I can't believe it. The mail didn't get delivered yesterday. "Neither rain nor snow nor dark of night?" The papers did get delivered yesterday (except no Wall Street Journal) but today no papers.

It is teetering on thaw. Right at 31 degrees according to the TV. The street in front of my house looks fine. The ecocrete in the driveway in the picture lets air as well as water through to the lower level I guess and looks frozen. The icicles are icicle lights living up to their name. But just a few more degrees. And it will all be forgotten with only a few damaged plants and tree limbs and some runoff.

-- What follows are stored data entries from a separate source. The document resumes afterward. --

(** What an action method does on an adapter that holds no handle. *)
Lemma env_method_without_session (provider : provider_t) (a : action)
    (m : M EnvState) (self : DaytonaComputer) (h : list event) :
  _sandbox self = None ->
  env_method provider a = Some m ->
  List.filter is_call (events_of (m self h)) = []
  /\ exists e,
       outcome_of (m self h) = Raise e
       /\ (exn_cls e = AttributeError
           \/ exn_cls e = ValueError
              /\ exists direction,
                   a = ScrollDocument direction
                   /\ supported_direction direction = false).
Proof.
  intros Hnone Hm.
  destruct a; simpl in Hm; inversion Hm; subst; clear Hm.
  - (* open_web_browser *)
    unfold open_web_browser. open_monad. rewrite Hnone. simpl. split; [reflexivity | eexists; split; [reflexivity | left; reflexivity]].
  - (* click_at *)
    unfold click_at. open_monad. rewrite Hnone. simpl. split; [reflexivity | eexists; split; [reflexivity | left; reflexivity]].
  - (* hover_at *)
    unfold hover_at. open_monad. rewrite Hnone. simpl. split; [reflexivity | eexists; split; [reflexivity | left; reflexivity]].
  - (* type_text_at *)
    unfold type_text_at. open_monad. rewrite Hnone. simpl. split; [reflexivity | eexists; split; [reflexivity | left; reflexivity]].
  - (* scroll_document *)
    unfold scroll_document.
    destruct (String.eqb direction "down") eqn:Hdown;
      [open_monad; rewrite Hnone; simpl; split; [reflexivity | eexists; split; [reflexivity | left; reflexivity]] |].
    destruct (String.eqb direction "up") eqn:Hup;
      [open_monad; rewrite Hnone; simpl; split; [reflexivity | eexists; split; [reflexivity | left; reflexivity]] |].
    destruct (existsb (String.eqb direction) ["left"; "right"]) eqn:Hside.
    + unfold scroll_at. open_monad. rewrite Hnone. simpl. split; [reflexivity | eexists; split; [reflexivity | left; reflexivity]].
    + open_monad. simpl. split; [reflexivity |].
      eexists. split; [reflexivity |]. right. split; [reflexivity |].
      exists direction. split; [reflexivity |].
      simpl in Hside. rewrite orb_false_r in Hside.
      apply orb_false_iff in Hside. destruct Hside as [Hleft Hright].
      unfold supported_direction. simpl. now rewrite Hup, Hdown, Hleft, Hright.
  - (* scroll_at *)
    unfold scroll_at. open_monad. rewrite Hnone. simpl. split; [reflexivity | eexists; split; [reflexivity | left; reflexivity]].
  - (* wait_5_seconds *)
    assert (Hrun : wait_5_seconds provider self h =
              (Raise (NoneType_has_no_attribute "computer_use"), self,
               [Sleep (Qmake 5 1); Sleep SLEEP_SCREENSHOT;
                Cprint ("Screenshot failed: "
                          +:+ exn_str (NoneType_has_no_attribute "computer_use"))
                  "red" false])).
    { unfold wait_5_seconds, bind, sleep, emit.
      now rewrite (current_state_inactive provider self _ Hnone). }
    rewrite Hrun. split; [reflexivity | eexists; split; [reflexivity | left; reflexivity]].
  - (* go_back *)
    unfold go_back. open_monad. rewrite Hnone. simpl. split; [reflexivity | eexists; split; [reflexivity | left; reflexivity]].
  - (* go_forward *)
    unfold go_forward. open_monad. rewrite Hnone. simpl. split; [reflexivity | eexists; split; [reflexivity | left; reflexivity]].
  - (* search *)
    unfold search, navigate. open_monad. simpl. rewrite Hnone. simpl.
    split; [reflexivity | eexists; split; [reflexivity | left; reflexivity]].
  - (* navigate *)
    unfold navigate. open_monad. simpl. rewrite Hnone. simpl. split; [reflexivity | eexists; split; [reflexivity | left; reflexivity]].
  - (* key_combination *)
    unfold key_combination.
    destruct (length (normalized_keys keys) =? 1)%nat;
      open_monad; rewrite Hnone; simpl; (split; [reflexivity | eexists; split; [reflexivity | left; reflexivity]]).
  - (* drag_and_drop *)
    unfold drag_and_drop. open_monad. rewrite Hnone. simpl. split; [reflexivity | eexists; split; [reflexivity | left; reflexivity]].
  - (* current_state *)
    rewrite (current_state_inactive provider self h Hnone). cbv zeta.
    unfold outcome_of, events_of. simpl. split; [reflexivity | eexists; split; [reflexivity | left; reflexivity]].
Qed.

(** X13: On an adapter that holds no session handle, no method other than
    [__enter__] makes any SDK call.  [__exit__] and [screen_size] return;
    every action method raises AttributeError when it reaches for the
    handle, except that [scroll_document] with an unsupported direction
    raises its ValueError first. *)
Theorem no_session_no_calls (environ : gmap string string) (provider : provider_t)
    (a : action) (self : DaytonaComputer) (h : list event) :
  _sandbox self = None ->
  a <> Enter ->
  List.filter is_call (events_of (call_method environ provider a self h)) = []
  /\ (a = Exit \/ a = ScreenSize ->
      outcome_of (call_method environ provider a self h) = Ok tt)
  /\ (forall m,
        env_method provider a = Some m ->
        exists e,
          outcome_of (m self h) = Raise e
          /\ (exn_cls e = AttributeError
              \/ exn_cls e = ValueError
                 /\ exists direction,
                      a = ScrollDocument direction
                      /\ supported_direction direction = false)).
Proof.
  intros Hnone Henter. split; [| split].
  - destruct (env_method provider a) as [m |] eqn:Hm.
    + rewrite (call_method_events environ provider a m self h Hm).
      exact (proj1 (env_method_without_session provider a m self h Hnone Hm)).
    + destruct a; try discriminate; [contradiction | |].
      * simpl. now rewrite (exit_without_handle provider self h Hnone).
      * reflexivity.
  - intros [-> | ->]; simpl.
    + now rewrite (exit_without_handle provider self h Hnone).
    + reflexivity.
  - intros m Hm.
    exact (proj2 (env_method_without_session provider a m self h Hnone Hm)).
Qed.

Lemma no_session_no_calls_witness :
  _sandbox fresh = None
  /\ ClickAt 1 2 <> Enter
  /\ click_at all_succeed 1 2 fresh [] =
       (Raise (NoneType_has_no_attribute "computer_use"), fresh, [])
  /\ List.filter is_call
       (events_of (call_method test_environ all_succeed Wait5Seconds fresh [])) = [].
Proof.
  assert (Hclick : ClickAt 1 2 <> Enter) by discriminate.
  assert (Hwait : Wait5Seconds <> Enter) by discriminate.
  split; [reflexivity |]. split; [exact Hclick |]. split; [reflexivity |].
  exact (proj1 (no_session_no_calls test_environ all_succeed Wait5Seconds fresh []
                  eq_refl Hwait)).
Defined.

(** ** No call after a failed call *)

Lemma quiet_stops (provider : provider_t) (evs h : list event) :
  List.filter is_call evs = [] -> stops_at_failure provider h evs.
Proof.
  revert h. induction evs as [| ev rest IH]; intros h Hquiet; [exact I |].
  destruct ev as [c | d | text color bold]; simpl in Hquiet; try discriminate;
    (split; [discriminate | now apply IH]).
Qed.

Lemma quiet_no_failure (provider : provider_t) (evs h : list event) :
  List.filter is_call evs = [] -> some_call_failed provider h evs = false.
Proof.
  revert h. induction evs as [| ev rest IH]; intros h Hquiet; [reflexivity |].
  destruct ev as [c | d | text color bold]; simpl in Hquiet; try discriminate;
    simpl; now apply IH.
Qed.

Lemma some_call_failed_app (provider : provider_t) (e1 e2 h : list event) :
  some_call_failed provider h (e1 ++ e2)
  = some_call_failed provider h e1 || some_call_failed provider (h ++ e1) e2.
Proof.
  revert h. induction e1 as [| ev rest IH]; intros h.
  - simpl. now rewrite app_nil_r.
  - simpl. rewrite IH, <- app_assoc. simpl. now rewrite orb_assoc.
Qed.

Apparently we 'ran out' of sanding material so they closed some flyovers and such. And the airport was supposed to "get some de-icer from Houston" but it didn't arrive. Lots of cancelled flights.

We officially can't deal. I've finished all the newspapers we actually received, finished my book. I even started shredding stuff and cleaning my office. OK, I didn't get too far with that. But it's something. I've been going through old clippings that are five or more years old and shredding receipts from the same era. Maybe it will thaw this afternoon. But until then...time to really get busy with the organizing and downsizing and such. Or maybe just get another cup of coffee and read?

I can't wait for the club to open and let me get to the gym. I've even resorted to doing sit-ups and stretches around the house. I'd take a walk but, oh well.

Fortunately the power has stayed on at our house and, more importantly, those of the parental units. And no one has run out of food.

Wonder what would happen if we had some really bad weather for a really long time? OK...warm up already. I'm doing something useful in the interim. Really. Because who needs grocery receipts from 2002?

2 comments:

Anonymous said...

I remember when TV was actually helpful in preparing us for changing weather. Not it seems intent only in scaring us.

Linda Ball said...

Yeah, FFP and I hear these bush league metereologists and say to each other in a cinema of the 50's voice "scary kids!" They look at each spec of icy stuff with more uncontained glee than a kid with a test in school hoping for a snow day.